Société civile immobilière – Cession par un associé de ses parts – Action en préemption – Pouvoir du juge.
Au nom de Sa Majesté le Roi et conformément à la loi, sur le pourvoi introduit le 29/04/2015 par le requérant susvisé, représenté par son avocat Maître (S.B.A.J), visant à casser l'arrêt n°4313 rendu par la Cour d'appel commerciale de Casablanca le 23/09/2014 dans le dossier commercial n°1963/8228/2014 ;
Sur la base de la note en défense déposée au greffe le 27/07/2016 par les intimés, représentés par leur avocat Maître (A.A), sollicitant l'irrecevabilité du pourvoi en la forme et son rejet au fond ;
Sur la base des autres pièces versées au dossier ;
Sur la base du code de procédure civile daté du 28 septembre 1974 ;
Sur la base de l'ordonnance de désistement et de signification rendue le 26/01/2017 ;
Sur la base de l'avis de fixation à l'audience publique tenue le 16/02/2017 ;
Sur la base de l'appel des parties et de leurs représentants et de leur non-comparution ;
Après lecture du rapport par le conseiller rapporteur M. Abdellah Hanine ;
Et après audition des observations de l'avocat général M. Rachid Benani ;
Et après délibéré conformément à la loi ;
Attendu qu'il ressort des pièces du dossier et de l'arrêt attaqué que le requérant (H.B.A.J) a saisi, le 01/10/2010, le tribunal de commerce de Casablanca par une requête, exposant qu'il est associé dans l'intimée deuxième, la société civile immobilière "(H.K)" aux côtés de l'intimé présent (M.B.A.J), et qu'il a eu connaissance que ce dernier a cédé ses parts dans la société, fixées à 57 parts, à l'intimé premier (B.Z.H), par un acte de cession fixant le prix à la somme de 65.094,00 dirhams, exprimant sa volonté de récupérer et de préempter lesdites parts, en sa qualité d'associé bénéficiant, selon les statuts de la société et la loi sur les sociétés, d'un droit de priorité pour l'acquisition des parts qu'un associé offre à la cession, indiquant qu'à cette fin il a consigné le prix de cession convenu à la caisse du tribunal, demandant en conséquence qu'il soit fait droit à sa préemption sur lesdites parts et que celle-ci soit inscrite à la conservation foncière ; qu'après un jugement confirmé en appel ayant reconnu la compétence matérielle du tribunal commercial pour trancher le litige, la réponse du défendeur acquéreur visant au rejet de la demande, et l'échange de mémoires entre les parties au litige, un jugement a été rendu rejetant la demande, confirmé en appel par l'arrêt attaqué, attaqué par le demandeur par sept moyens.

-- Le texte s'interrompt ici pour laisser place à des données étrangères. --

(** A minted lighthouse is protected too. Whatever calls fail, only issued rows of a reserved group
    are added, and a success has the pinned address and a fingerprint no registry adds to the
    blocklist. *)
Theorem minted_lighthouse_is_protected backend caPEM m w :
  solo (mintLighthouse lib backend caPEM m) (fun res w' => grows cp_any w w' /\ forall pem fp ip, res = Ok (pem, fp, ip) ->
    has_lease (mt_IP m) (g_addr w') /\ ip = AddrString (mt_IP m) /\ forall r, no_impostor r (normFingerprint fp) w -> shielded r (normFingerprint fp) w') w.
Proof.
  unfold mintLighthouse. destruct (host_key _ _) as [pub|e]; [|by wp_step]. destruct (NewAllocator _) as [alloc|e] eqn:Ea; [|by wp_step].
  assert (alloc = mkAllocator (mkPool (mt_Pool m) ∅ [] 0) None None) as -> by (unfold NewAllocator in Ea; repeat case_match; congruence).
  assert (Hrel : forall a ip e w1, grows cp_any w w1 -> solo (_ ← ignore (on_addr (Release a ip)); throw e) (fun (res : result gerr (string * string * string)) w' => grows cp_any w w' /\
      forall pem fp ip', res = Ok (pem, fp, ip') -> has_lease (mt_IP m) (g_addr w') /\ ip' = AddrString (mt_IP m) /\ forall r, no_impostor r (normFingerprint fp) w -> shielded r (normFingerprint fp) w') w1).
  { intros a ip e w1 [Hk Hr]. wp_step. wp_step. apply solo_on_addr, solo_any. intros r s'. wp_step. by split. }
  wp_step. apply solo_on_addr, solo_AllocateSpecific; [intros e s1 H1; split; [apply (over_advances cp_any), H1|done]|]. intros s1 H1 Hl1.
  pose proof (over_advances cp_any s1 w H1) as Ha. assert (Hl : has_lease (mt_IP m) (g_addr (over addr_part s1 w))) by done. set (w1 := over addr_part s1 w) in *. cbv beta iota.
  destruct (Signer.New _ _ _ _) as [sg|e]; [|apply Hrel, Ha]. wp_step. wp_step. wp_step. wp_step. apply (solo_issue cp_any). intros [[c pem]|e] w2 H2 _ _; [|apply Hrel; etrans; [apply Ha|apply H2]].
  assert (Ha2 : advances cp_any w w2) by (by etrans).
  wp_step. apply solo_Record_cp; [done|intros e; split; [apply Ha2|done]|]. intros w3 H3 Hrow. wp_step. assert (Ha3 : advances cp_any w w3) by (by etrans).
  split; [apply Ha3|]. intros pem' fp' ip' [= <- <- <-]. assert (Hc : certified (mt_IP m) (ct_Fingerprint c) w3).
  { split; [|done]. eapply advances_lease; [exact H3|]. eapply advances_lease; [exact H2|exact Hl]. }
  split_and!; [apply Hc|done|]. intros r Hno. eapply certified_shielded; [exact Ha3|exact Hno|exact Hc].
Qed.

(** The repair command writes only rows the guard protects. Whatever calls fail, for a guard
    with the same central block: an error leaves the tables as they were; a success has added no
    row if one of the fingerprint was issued already, and otherwise exactly one, issued, protected,
    and kept by renewal, after which no registry adds the fingerprint to the blocklist. *)
Theorem backfill_writes_protected_rows r pem ov w :
  solo (backfillCPEnrollment lib pem (v_central r) ov) (fun res w' =>
    match res with
    | Err _ => w' = w
    | Ok b => (if bf_AlreadyPresent b then w' = w else exists e, w' = add_enroll e w /\ cp_row r e /\ Enrollment.en_Fingerprint e = bf_Fingerprint b) /\
        (no_impostor r (bf_Fingerprint b) w -> shielded r (bf_Fingerprint b) w')
    end) w.
Proof.
  unfold backfillCPEnrollment. destruct (gl_parseLeaf lib pem) as [c|]; [|by wp_step]. destruct (lf_Fingerprint c) as [fp|]; [|by wp_step].
  destruct (backfill_allowed _ _ _) eqn:Eg; cbn [negb]; [|by wp_step]. wp_step. wp_step; [done|]. wp_step. fold (normFingerprint fp).
  apply solo_Record; [done|..].
  - intros e He Hi. wp_step. cbn [bf_AlreadyPresent bf_Fingerprint].
    assert (0 <? Z.of_nat (length (List.filter (issued_as (normFingerprint fp)) (g_enrolls w))) = true) as ->.
    { apply Z.ltb_lt. destruct (List.filter _ _) as [|x l] eqn:Ef; [|cbn [length]; lia]. assert (In e []) as []. rewrite <- Ef. apply filter_In. by rewrite <- list_elem_of_In. }
    split; [done|]. intros Hno. apply cp_shielded. split; [by exists e|done].
  - intros e Hfp Hst Hgr Hde Hip _ Hnone. wp_step. cbn [bf_AlreadyPresent bf_Fingerprint].
    assert (0 <? Z.of_nat (length (List.filter (issued_as (normFingerprint fp)) (g_enrolls w))) = false) as ->.
    { rewrite filter_none by done. done. }
    assert (Hcp : cp_row r e) by (split_and!; [done| |by rewrite Hde]; unfold is_protected; cbn; by rewrite Hgr, Hip). split; [by exists e|].
    intros Hno. apply cp_shielded. split.
    + exists e. split; [apply elem_of_app; right; by left|]. unfold issued_as. by rewrite !bool_decide_true.
    + intros x [Hx|Hx]%elem_of_app; [by apply Hno|]. apply list_elem_of_singleton in Hx as ->. intros _. apply Hcp.
Qed.
Lemma find_last {A} (f : A -> bool) l x : find_first f (rev l) = Some x -> exists l1 l2, l = l1 ++ x :: l2 /\ f x = true /\ forall y, y ∈ l2 -> f y = false.
Proof.
  induction l as [|y l IH] using rev_ind; [done|]. rewrite rev_unit. cbn. destruct (f y) eqn:E.
  - intros [= <-]. exists l, []. split_and!; [done|done|]. intros z Hz. by apply elem_of_nil in Hz.
  - intros (l1 & l2 & -> & Hx & Hl)%IH. exists l1, (l2 ++ [y]). split_and!; [by rewrite <- app_assoc|done|].
    intros z [Hz|Hz]%elem_of_app; [by apply Hl|]. by apply list_elem_of_singleton in Hz as ->.
Qed.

Sur le premier moyen : Attendu que le pourvoyant reproche à l'arrêt d'avoir violé l'article 195 et suivants du D.O.C et les statuts de la société, au motif qu'il aurait méconnu ledit article 195 et le premier alinéa de l'article 12 des statuts de la société disposant que "le transfert des parts s'effectue par un acte sous seing privé ou un acte authentique signifié à la société ou accepté par cette dernière – c'est-à-dire la société – par un acte daté conformément aux dispositions de l'article 195 du dahir formant code des obligations et contrats", ainsi que le deuxième alinéa du même article qui dispose que les parts de la société sont cessibles entre les associés et impose d'en informer les autres associés conformément au premier alinéa et au deuxième alinéa qui prévoit l'exception stipulée à l'article 209 du dahir du 20 mai 1939, qui impose, pour la cession de droits dans une société, de la notifier à la société, ce qui aurait dû imposer d'informer le requérant de la cession, d'où il conviendrait de prononcer la cassation de l'arrêt attaqué.
Mais attendu que le requérant n'a jamais soulevé devant la juridiction auteur de l'arrêt attaqué le défaut de notification du projet de cession des parts à la société et le défaut de son offre par cette dernière à son encontre, et que le soulever pour la première fois devant la Cour de cassation n'est pas recevable ; et qu'en ce qui concerne le reste du contenu de ce moyen, il ne s'agit que d'un simple exposé du contenu d'un texte de loi et d'un autre des statuts sans démontrer en quoi l'arrêt attaqué les aurait violés, il est irrecevable.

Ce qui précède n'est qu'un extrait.